Every so often someone proposes this (and sometimes someone who thinks they are clever actually carries it out) and it's always a terrible idea. The purpose of peer review is not to uncover fraud. It's not even to make sure what's in the paper is correct. The purpose of peer review is just to make sure what's in the paper is plausible and sane, and worth being presented to a wider audience. The purpose is to weed out obvious low-quality material such as perpetual motion machines or people who are duplicating other's work as their own. Could you get fraudulent papers accepted in a journal? Of course. A scientist sufficiently knowledgeable of their field could definitely fool almost any arbitrarily rigorous peer review procedure. Does fraud exist in the scientific world? Of course it does. Peer review is just one of the many mechanisms that serve to uncover it. Real review of one's work begins after peer review is over and the work is examined by the scientific community at large.

Comment author: James_Miller 25 May 2015 04:08:10AM 10 points [-]

The purpose of peer review is not to uncover fraud.

And this is OK if the fraud rate is low, and unacceptable if it's high.
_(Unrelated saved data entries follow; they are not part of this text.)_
Record AuthService := MkAuth {
  users : gmap string User;
  authEnabled : bool;
  defaultApiKeyHash : string;
  authFailures : gmap string AuthFailureRecord;
  maxAuthFailures : Z;
  rateLimitSeconds : Z;
  jwtService : option JWTService;
  (** whether the database lookup is registered *)
  apiKeyLookupFn : bool
}.

Definition NewAuthService : AuthService := MkAuth ∅ false "" ∅ 10 300 None false.

Definition SetApiKeyLookup (a : AuthService) : AuthService :=
  MkAuth (users a) (authEnabled a) (defaultApiKeyHash a) (authFailures a) (maxAuthFailures a)
    (rateLimitSeconds a) (jwtService a) true.

Definition setUsers u (a : AuthService) : AuthService :=
  MkAuth u (authEnabled a) (defaultApiKeyHash a) (authFailures a) (maxAuthFailures a)
    (rateLimitSeconds a) (jwtService a) (apiKeyLookupFn a).
Definition setFailures f (a : AuthService) : AuthService :=
  MkAuth (users a) (authEnabled a) (defaultApiKeyHash a) f (maxAuthFailures a)
    (rateLimitSeconds a) (jwtService a) (apiKeyLookupFn a).
Definition setJWT j (a : AuthService) : AuthService :=
  MkAuth (users a) (authEnabled a) (defaultApiKeyHash a) (authFailures a) (maxAuthFailures a)
    (rateLimitSeconds a) j (apiKeyLookupFn a).

(** A key of the database is an administrator's when one of the comma-separated
    permissions is admin. *)
Definition roleOf (permissions : string) : string :=
  if bool_decide (permissions = "admin") then "admin"
  else if bool_decide (permissions = "") then "user"
  else if existsb (λ p, bool_decide (TrimSpace p = "admin")) (Split permissions ","%char)
  then "admin" else "user".

(** The check of HasPermission on a role. *)
Definition roleAllows (role resource action : string) : bool :=
  if bool_decide (role = "admin") then true
  else if bool_decide (role = "user") && bool_decide (resource = "files")
  then bool_decide (action = "read") || bool_decide (action = "write")
  else false.

(** [time.Since(t).Seconds() > float64(n)]: for a whole number of seconds the
    comparison of floats is the one of nanoseconds. *)
Definition longAgo (now t seconds : Z) : bool := (seconds * Second <? now - t)%Z.

Section auth.
Context {T : Type → Type} `{SqlEngine T} `{JWTLib}.
Context (sha256 : bytes → bytes) (uuid : nat → string).
(** The order in which Go ranges over the map of users: any. *)
Context (range : gmap string User → list (string * User)).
Real review of one's work begins after peer review is over and the work is examined by the scientific community at large.

I doubt this happens to more than a tiny number of papers, although probably the more important the result the more likely it will get reviewed.

Comment author: RichardKennaway 25 May 2015 09:16:00AM 5 points [-]

The purpose of peer review is not to uncover fraud.

And this is OK if the fraud rate is low, and unacceptable if it's high.

If a paper shows all its working, a competent reviewer can judge whether the work as reported is good. How will they detect that the report is a fabrication? All the reviewer sees is the story the author is telling. The reviewer may notice inconsistencies, such as repeated use of the same figures, or data with an implausible distribution, but they will generally have no way to compare the story with the actual facts of what happened in the lab.

Detecting and preventing fraud is a good thing, but I don't think peer review is a place where much of it can happen.